Emerse su una piattaforma d’atterraggio per aerei, intasata di sudici macchinari.
La piattaforma era al centro della zona di caduta libera dell’asse centrale della colonia. Da lì Lindsay poteva guardare lo Zaibatsu per tutta la lunghezza, attraverso cinque lunghi chilometri di aria cupa e puzzolente.
La prima cosa a colpirlo fu la vista e la forma delle nubi. Erano malformate, gonfie, con una brutta tinta giallastra. S’increspavano e si distorcevano sotto l’effetto delle fetide correnti ascensionali che si levavano dai pannelli di terra dello Zaibatsu.
L’afrore era disgustoso. Ognuno dei tre mondi circumlunari della Concatenazione aveva il proprio odore indigeno. Lindsay ricordava che la sua Repubblica gli era parsa puzzare la prima volta che si era trovato a farvi ritorno dopo aver frequentato l’accademia dei Plasmatori. Ma qui l’aria pareva tanto immonda da essere in grado di uccidere. Il suo naso cominciò a colare.
Ognuno dei mondi della Concatenazione si era trovato a dover risolvere problemi biologici a mano a mano che l’habitat invecchiava.
Il suolo fertile richiedeva un minimo di dieci milioni di cellule batteriche per centimetro cubo. Questo sciame invisibile costituiva la base di qualunque creatura fruttificante. Era stata l’umanità a portarlo nello spazio.
Ma l’umanità e i suoi simbionti avevano buttato via la coltre dell’atmosfera. I livelli delle radiazioni erano aumentati. I mondi circumlunari avevano schermi fatti di detriti lunari importati, profondi parecchi metri, ma non potevano evitare le raffiche delle esplosioni solari e gli impatti casuali delle radiazioni cosmiche.
Senza batteri, il suolo sarebbe stato un mucchio senza vita di polvere lunare importata. Ma, con essi, rischiava costantemente un evento mutazionale.

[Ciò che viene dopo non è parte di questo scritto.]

Lemma estimate_dates_by_month_witness :
  ∃ years months,
    generate_numbers (lit "200-") 1900 2999 = Ok years
    ∧ generate_numbers (lit "0-") 1 12 = Ok months
    ∧ estimate_dates
        (Pattern (lit "110101") (lit "200-") (lit "0-") (lit "3-") (lit "001") "-"%char)
      = Ok (Py.sum (month_contribution years (lit "3-") <$> months))
    ∧ ∀ m, m ∈ months →
        let leap_years :=
          Py.sum ((fun _ => 1) <$> filter (fun y => _is_leap_year y) years) in
        let total_years := Z.of_nat (length years) in
        let leap_max_day := if decide (m = 2) then 29 else common_max_day m in
        month_estimate years leap_years total_years (lit "3-") m
        = Ok (month_contribution years (lit "3-") m)
        ∧ (fully_wildcarded (lit "3-") →
           month_estimate years leap_years total_years (lit "3-") m
           = Ok (_estimate_wildcard_days m (common_max_day m) leap_max_day
                   leap_years total_years))
        ∧ (¬ fully_wildcarded (lit "3-") →
           month_estimate years leap_years total_years (lit "3-") m
           = _calculate_exact_days years m (lit "3-") (common_max_day m) leap_max_day).
Proof.
  apply (estimate_dates_by_month
           (Pattern (lit "110101") (lit "200-") (lit "0-") (lit "3-") (lit "001") "-"%char));
    first [discriminate | apply (bool_decide_unpack _); vm_compute; exact I].
Defined.

(** The fast path counts the leap years in every month, not in February only.
    For the years 2000 to 2009, January and the day pattern "--" the code
    takes the fast path and returns 10 * 31 = 310; the formula of the design
    document leaves the three leap years out and gives 7 * 31 = 217. *)
Lemma estimate_dates_leap_years_outside_february :
  estimate_dates
    (Pattern (lit "110101") (lit "200-") (lit "01") (lit "--") (lit "001") "-"%char)
  = Ok 310
  ∧ generate_numbers (lit "200-") 1900 2999
    = Ok [2000; 2001; 2002; 2003; 2004; 2005; 2006; 2007; 2008; 2009]
  ∧ generate_numbers (lit "01") 1 12 = Ok [1]
  ∧ fully_wildcarded (lit "--")
  ∧ _estimate_wildcard_days 1 31 31 3 10 = 310
  ∧ Py.sum (documented_fast_path
              [2000; 2001; 2002; 2003; 2004; 2005; 2006; 2007; 2008; 2009] <$> [1])
    = 217
  ∧ estimate_dates
      (Pattern (lit "110101") (lit "200-") (lit "01") (lit "--") (lit "001") "-"%char)
    ≠ Ok (Py.sum (documented_fast_path
                    [2000; 2001; 2002; 2003; 2004; 2005; 2006; 2007; 2008; 2009]
                    <$> [1])).
Proof.
  assert (estimate_dates
            (Pattern (lit "110101") (lit "200-") (lit "01") (lit "--") (lit "001")
                     "-"%char) = Ok 310) as Hcode by (vm_compute; reflexivity).
  assert (Py.sum (documented_fast_path
                    [2000; 2001; 2002; 2003; 2004; 2005; 2006; 2007; 2008; 2009]
                    <$> [1]) = 217) as Hdoc by (vm_compute; reflexivity).
  split; [exact Hcode|]. split; [vm_compute; reflexivity|].
  split; [vm_compute; reflexivity|].
  split; [apply (bool_decide_unpack _); vm_compute; exact I|].
  split; [vm_compute; reflexivity|]. split; [exact Hdoc|].
  rewrite Hcode, Hdoc. discriminate.
Qed.
(** C5, as the code has it: the loop never calls a plugin's scoring
    function, so a scoring failure cannot occur, and the result of a run
    depends on a plugin only through its truth value. With an ML plugin
    that tests true every included record gets the decision of the ML
    layer (INCLUDE, 0.92, layer ML) in place of its rule decision, even if
    the plugin's scoring call always fails; with no ML plugin or one that
    tests false the run returns what the rule-only run returns; a plugin
    whose truth test raises ends the run with that exception at the first
    record that the rule gate includes. *)
Theorem run_with_plugins (studies : list dict) (criteria : dict)
    (ml_model bert_model : option scorer) (w : world) :
  (∀ ml_model' bert_model',
     truth_of ml_model' = truth_of ml_model →
     truth_of bert_model' = truth_of bert_model →
     screen_studies studies criteria ml_model' bert_model' w
     = screen_studies studies criteria ml_model bert_model w)
  ∧ (∀ use_bert,
       truth_of ml_model = Py.Returns true →
       truth_of bert_model = Py.Returns use_bert →
       ∃ m, fst (screen_studies studies criteria ml_model bert_model w)
            = Py.Returns
                (map (fun study =>
                        make_decision study "INCLUDE" 0.92 ML
                          "ML model: High likelihood of relevance" "Inclusion")
                   (List.filter (rule_includes (this w) criteria) studies), m))
  ∧ (∀ use_bert,
       truth_of ml_model = Py.Returns false →
       truth_of bert_model = Py.Returns use_bert →
       (∃ ds m, fst (screen_studies studies criteria ml_model bert_model w)
                = Py.Returns (ds, m))
       ∧ fst (screen_studies studies criteria ml_model bert_model w)
         = fst (screen_studies studies criteria None None w))
  ∧ (∀ e,
       tests ml_model bert_model = Py.Raises e →
       fst (screen_studies studies criteria ml_model bert_model w)
       = if existsb (rule_includes (this w) criteria) studies
         then Py.Raises e else Py.Returns ([], zero_metrics)).
Proof.
  repeat split.
  - intros ml_model' bert_model'. apply run_ignores_scorers.
  - intros use_bert Hml Hbert.
    destruct (screen_studies_calm studies criteria _ _ _ _ w Hml Hbert)
      as (m & Hrun & _).
    exists m. by rewrite Hrun.
  - destruct (screen_studies_calm studies criteria _ _ _ _ w H H0)
      as (m & Hrun & _).
    eexists _, m. by rewrite Hrun.
  - destruct (screen_studies_calm studies criteria _ _ _ _ w H H0)
      as (m & Hrun & Hm).
    destruct (screen_studies_calm studies criteria None None false false w
                eq_refl eq_refl) as (m' & Hrun' & Hm').
    rewrite Hrun, Hrun'. cbn [fst]. congruence.
  - intros e Htests. by rewrite (screen_studies_raising _ _ _ _ _ _ Htests).
Qed.
(** The outside world (network, clock) and the net/http, net/url,
    compress/gzip and brotli operations [Download] calls. *)
Context {World HTTPRequest : Type}.
Variable http_NewRequest : string → string → list Byte.byte → HTTPRequest + error.
Variable Header_Add : string → string → HTTPRequest → HTTPRequest.
Variable Header_Get : string → HTTPRequest → string.
Variable Header_Set : string → string → HTTPRequest → HTTPRequest.
Variable AddCookie : request.Cookie → HTTPRequest → HTTPRequest.
Variable requestURL : HTTPRequest → string.
Variable requestMethod : HTTPRequest → string.
Variable url_Parse : string → option error.
(** One request on the wire, through the given proxy ([""]: none) and
    under the client's timeout. *)
Variable roundTrip : string → Z → HTTPRequest → World → RoundTrip HTTPRequest * World.
Variable gzip_NewReader : HTTPResponse → option error.
(** [io.ReadAll] of the body under the given content encoding. *)
Variable io_ReadAll : string → HTTPResponse → list Byte.byte + error.

(** [buildHTTPRequest] *)
Definition buildHTTPRequest (d : HTTPDownloader) (req : request.Request)
    : HTTPRequest + error :=
  match http_NewRequest (request.Method req) (request.URL req) (request.Body req) with
  | inr err => inr err
  | inl httpReq =>
      let httpReq :=
        foldl (λ h kv, foldl (λ h value, Header_Add kv.1 value h) h kv.2)
              httpReq (map_to_list (request.Headers req)) in
      let httpReq :=
        if decide (Header_Get "User-Agent" httpReq = "")
        then Header_Set "User-Agent" (userAgent d) httpReq else httpReq in
      inl (foldl (λ h cookie, AddCookie cookie h) httpReq (request.Cookies req))
  end.

(** The operation named in the [*url.Error]: the first request's method. *)
Definition urlErrorOp (reqs : list HTTPRequest) : string :=
  from_option requestMethod "" (head reqs).

(** The redirect loop of [http.Client.Do] (net/http): [reqs] are the
    requests made already.  Each turn sends [req]; a redirect response
    is followed only if [CheckRedirect] accepts the upcoming request
    against the requests made so far, this one included.  The result
    carries the requests made. *)
Fixpoint client_do (fuel : nat) (proxy : string) (timeout : Z)
    (reqs : list HTTPRequest) (req : HTTPRequest) (w : World)
    : option ((HTTPResponse + error) * list HTTPRequest * World) :=
  match fuel with
  | O => None
  | S fuel' =>
      let reqs := reqs ++ [req] in
      match roundTrip proxy timeout req w with
      | (TransportError err, w') =>
          Some (inr (url_Error (urlErrorOp reqs) (requestURL req) err), reqs, w')
      | (Final resp, w') => Some (inl resp, reqs, w')
      | (Redirect next, w') =>
          match CheckRedirect next reqs with
          | Some err =>
              Some (inr (url_Error (urlErrorOp reqs) (requestURL next) err), reqs, w')
          | None => client_do fuel' proxy timeout reqs next w'
          end
      end
  end.

(** [client.Do(httpReq)]: eleven turns always suffice for this
    [CheckRedirect]. *)
Definition client_Do (proxy : string) (timeout : Z) (req : HTTPRequest) (w : World)
    : option ((HTTPResponse + error) * list HTTPRequest * World) :=
  client_do 11 proxy timeout [] req w.

Definition contentEncoding (resp : HTTPResponse) : string :=
  match Header resp !! "Content-Encoding" with
  | Some (v :: _) => v
  | _ => ""
  end.

(** [Download]: the response or the error, the requests that went on
    the wire, and the world afterwards.  [None] (no result at all)
    would mean the redirect loop ran out of fuel. *)
Definition Download_trace (d : HTTPDownloader) (req : request.Request) (w : World)
    : option ((response.Response + error) * list HTTPRequest * World) :=
  match buildHTTPRequest d req with
  | inr err => Some (inr (fmt_Errorf "build request failed" err), [], w)
  | inl httpReq =>
      let proxy_or_err :=
        if decide (request.Proxy req ≠ "") then
          match url_Parse (request.Proxy req) with
          | Some err => inr (fmt_Errorf "invalid proxy URL" err)
          | None => inl (request.Proxy req)
          end
        else inl (clientProxy d) in
      match proxy_or_err with
      | inr err => Some (inr err, [], w)
      | inl proxy =>
          let timeout :=
            if decide (0 < request.Timeout req)%Z then request.Timeout req
            else (10 * 1000000000)%Z in
          '(res, made, w') ← client_Do proxy timeout httpReq w;
          match res with
          | inr err => Some (inr (fmt_Errorf "request failed" err), made, w')
          | inl httpResp =>
              let enc := contentEncoding httpResp in
              let gz :=
                if decide (enc = "gzip") then gzip_NewReader httpResp else None in
              match gz with
              | Some err =>
                  Some (inr (fmt_Errorf "gzip decompression failed" err), made, w')
              | None =>
                  match io_ReadAll enc httpResp with
                  | inr err =>
                      Some (inr (fmt_Errorf "read response body failed" err), made, w')
                  | inl body =>
                      Some (inl (response.NewResponse (finalURL httpResp)
                                   (StatusCode httpResp) (Header httpResp) body req),
                            made, w')
                  end
              end
          end
      end
  end.

(** [Download] as the caller sees it.  The last branch is never taken
    ([client_Do] always returns, see [client_Do_returns]). *)
Definition Download (d : HTTPDownloader) (req : request.Request) (w : World)
    : (response.Response + error) * World :=
  match Download_trace d req w with
  | Some (res, _, w') => (res, w')
  | None => (inr (errors_New "redirect loop without end"), w)
  end.

End Net.

(** *** DownloadAsync and DownloadBatch, over any [Download] *)

Section Batch.

Context {World : Type}.
Variable Download : request.Request → World → (response.Response + error) * World.

(** The [AsyncResult] a goroutine builds from [resp, err := d.Download(r)]. *)
Definition mkResult (r : request.Request) (res : response.Response + error)
    : AsyncResult :=
  match res with
  | inl resp => {| Request := r; Response := Some resp; Error := None |}
  | inr err => {| Request := r; Response := None; Error := Some err |}
  end.

(** [DownloadAsync]: one goroutine, a channel of capacity 1; the value
    the single receive yields. *)
Definition DownloadAsync (req : request.Request) (w : World) : AsyncResult * World :=
  let '(res, w') := Download req w in (mkResult req res, w').

(** The state of one [DownloadBatch] call after it has returned:
    [launched] are the goroutines still inside [d.Download(r)],
    [holding] those at [resultChan <- result], [finishing] counts those
    that have sent and have their deferred [wg.Done()] still to run;
    [resultChan] is the buffer of the channel, [wg] the WaitGroup
    counter, [closed] whether the closing goroutine has run
    [close(resultChan)]. *)
Record Batch := {
  capacity : nat;
  launched : list request.Request;
  holding : list AsyncResult;
  finishing : nat;
  resultChan : list AsyncResult;
  wg : nat;
  closed : bool;
  world : World
}.

(** [resultChan := make(chan *AsyncResult, len(reqs))]; one [wg.Add(1)]
    and one goroutine per request; the closing goroutine is started
    after the loop. *)
Definition DownloadBatch (reqs : list request.Request) (w : World) : Batch :=
  {| capacity := length reqs; launched := reqs; holding := []; finishing := 0;
     resultChan := []; wg := length reqs; closed := false; world := w |}.

Inductive BatchAction :=
  | BFetch (k : nat)   (* the k-th launched goroutine returns from d.Download *)
  | BSend (k : nat)    (* the k-th holding goroutine runs resultChan <- result *)
  | BDone              (* a goroutine that has sent runs its deferred wg.Done() *)
  | BClose             (* the closing goroutine: wg.Wait() returns, close(resultChan) *)
  | BRecv.             (* the consumer receives one result *)

(** One step; the second component is what the consumer received.  A
    send on a full buffer and a receive on an empty one wait: the state
    stays as it is. *)
Definition batch_step (a : BatchAction) (b : Batch) : Batch * list AsyncResult :=
  match a with
  | BFetch k =>
      match launched b !! k with
      | None => (b, [])
      | Some r =>
          let '(res, w') := Download r (world b) in
          ({| capacity := capacity b; launched := delete k (launched b);
              holding := holding b ++ [mkResult r res]; finishing := finishing b;
              resultChan := resultChan b; wg := wg b; closed := closed b;
              world := w' |}, [])
      end
  | BSend k =>
      match holding b !! k with
      | None => (b, [])
      | Some result =>
          if decide (length (resultChan b) < capacity b) then
            ({| capacity := capacity b; launched := launched b;
                holding := delete k (holding b); finishing := S (finishing b);
                resultChan := resultChan b ++ [result]; wg := wg b;
                closed := closed b; world := world b |}, [])
          else (b, [])
      end
  | BDone =>
      match finishing b with
      | O => (b, [])
      | S f =>
          ({| capacity := capacity b; launched := launched b;
              holding := holding b; finishing := f;
              resultChan := resultChan b; wg := wg b - 1;
              closed := closed b; world := world b |}, [])
      end
  | BClose =>
      if decide (wg b = 0) then
        ({| capacity := capacity b; launched := launched b;
            holding := holding b; finishing := finishing b;
            resultChan := resultChan b; wg := wg b;
            closed := true; world := world b |}, [])
      else (b, [])
  | BRecv =>
      match resultChan b with
      | [] => (b, [])
      | result :: rest =>
          ({| capacity := capacity b; launched := launched b;
              holding := holding b; finishing := finishing b;
              resultChan := rest; wg := wg b;
              closed := closed b; world := world b |}, [result])
      end
  end.

Fixpoint batch_exec (acts : list BatchAction) (b : Batch) : Batch * list AsyncResult :=
  match acts with
  | [] => (b, [])
  | a :: rest =>
      let '(b1, got1) := batch_step a b in
      let '(b2, got2) := batch_exec rest b1 in
      (b2, got1 ++ got2)
  end.

(** The results a [range] over the channel has ended with: the channel
    is closed and empty. *)
Definition range_ended (b : Batch) : bool :=
  closed b && bool_decide (resultChan b = []).

(** Every goroutine runs to its end, the channel is closed and the
    consumer receives what is buffered. *)
Definition finish (b : Batch) : list BatchAction :=
  replicate (length (launched b)) (BFetch 0) ++
  replicate (length (launched b) + length (holding b)) (BSend 0) ++
  replicate (length (launched b) + length (holding b) + finishing b) BDone ++
  [BClose] ++
  replicate (length (launched b) + length (holding b) + length (resultChan b)) BRecv.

La Repubblica lottava per tenere sotto controllo i suoi Agri. Nello Zaibatsu, l’acidificazione era diventata epidemica. I funghi mutanti si erano diffusi a macchia d’olio, formando una crosta miceliale sotto la superficie esposta del terreno. Questa crosta gommosa respingeva l’acqua, soffocando gli alberi e l’erba. La vegetazione morta veniva attaccata dalla putrescenza. Il terreno si era inaridito, l’aria era diventata eccessivamente umida, e la muffa fioriva sui campi e i frutteti morenti, grige capocchie di spillo che si coagulavano a sciami formando chiazze di corruzione, pelose come licheni…

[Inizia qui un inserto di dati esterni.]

(** ** The descriptors and their listing *)

(** C10: after a successful initialization every descriptor of the catalog
    holds the remote name only: its description is the empty string and
    its two argument lists are empty; [print_methods] then writes, after
    the heading, one line per local identifier, in the order of the
    identifiers, with no argument between the parentheses and nothing as
    description. *)
Theorem descriptors_hold_only_the_name {World Proxy} (tp : transport World Proxy)
    (m : machine World Proxy) (a : string) (p : Proxy) (methods : list string)
    (w' : World) :
  _initialized (self m) = false ->
  _address (self m) = Some a ->
  init_succeeds tp a (world m) p methods w' ->
  let m' := (print_methods tp m).2 in
  (print_methods tp m).1 = Return tt
  /\ (forall k d,
        _methods (self m') !! k = Some d ->
        INFO d = "" /\ ARGUMENTS d = [] /\ INT_ARGUMENTS d = []
        /\ NAME d ∈ methods /\ _to_internal_name (NAME d) = k)
  /\ stdout m'
     = (stdout m
        ++ line_format "Method" "Description"
        :: map (fun item => line_format ("API." +:+ item.1 +:+ "()") "")
             (sorted_items (_methods (self m'))))%list
  /\ Sorted item_le (sorted_items (_methods (self m'))).
Proof.
  intros Hi Ha Hs. rewrite print_methods_run.
  destruct (initialize_ok tp m a p methods w' Hi Ha Hs)
    as (o & -> & _ & _ & _ & _ & Hms).
  cbn [fst snd self world stdout with_state]. rewrite Hms.
  split; [done|]. split; [|split; [|apply sorted_items_sorted]].
  - intros k d Hd. apply catalog_descriptors in Hd as (-> & ? & ?). done.
  - do 2 f_equal. apply map_ext_in. intros [k d] Hin.
    apply list_elem_of_In, elem_of_sorted_items, catalog_descriptors in Hin as (-> & _).
    apply line_of_new_descriptor.
Qed.

(** The listing written for the scripted CCU. *)
Lemma descriptors_hold_only_the_name_witness :
  _initialized (self (Sim.boot (Sim.up []))) = false
  /\ stdout (print_methods Sim.tp (Sim.boot (Sim.up []))).2
     = line_format "Method" "Description"
       :: map (fun k => line_format ("API." +:+ k +:+ "()") "")
            ["ccu_get_serial"; "foo_bar"; "system_list_methods"].
Proof.
  split; [reflexivity|].
  pose proof (descriptors_hold_only_the_name Sim.tp (Sim.boot (Sim.up []))
                Sim.uri Sim.uri Sim.names (Sim.up [])) as H.
  cbv zeta in H.
  destruct H as (_ & _ & -> & _).
  - reflexivity.
  - reflexivity.
  - exists (Sim.up []). split; reflexivity.
  - vm_compute. reflexivity.
Defined.

(** * Further properties *)

(** ** Construction *)

Lemma normalize_unfold s :
  normalize s
  = Some (if negb (Py.startswith s "https://") && negb (Py.startswith s "http://")
          then "http://" +:+ s +:+ ":2001"
          else s +:+ ":2001").
Proof. reflexivity. Qed.

Lemma init_address {Proxy} s o :
  @__init__ Proxy (utils.PyStr s) = Return o ->
  _address o = normalize s /\ _initialized o = false /\ _fail_exc o = None
  /\ _methods o = ∅ /\ proxy o = None.
Proof. unfold __init__, _set_address. cbn. intros [= <-]. done. Qed.

Lemma init_not_string {Proxy} v :
  utils.is_string v = false ->
  @__init__ Proxy v = Raise (PMException "Please specify the address of the CCU.").
Proof. intros H. unfold __init__, _set_address. by rewrite H. Qed.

Quando le cose raggiungevano questo stadio, soltanto sforzi disperati potevano rimettere in sesto un mondo. Zaibatsu avrebbe dovuto esser evacuato, tutta la sua aria decompressa nello spazio, e l’intera superficie interna avrebbe dovuto esser ripulita carbonizzandola nel vuoto, e poi riseminata da zero. Ma la spesa per tutto questo era rovinosa.
Le colonie che si erano trovate davanti a prospettive del genere avevano sofferto scissioni e defezioni di massa, durante le quali a migliaia gli abitanti erano fuggiti verso le frontiere dello spazio più profondo. Con il passare del tempo, questi profughi avevano formato delle società proprie. Si erano uniti in Consorzio politico economico, i cartelli Mechanist della Cintura degli Asteroidi, oppure al Consiglio dell’Anello dei Plasmatori, in orbita intorno a Saturno.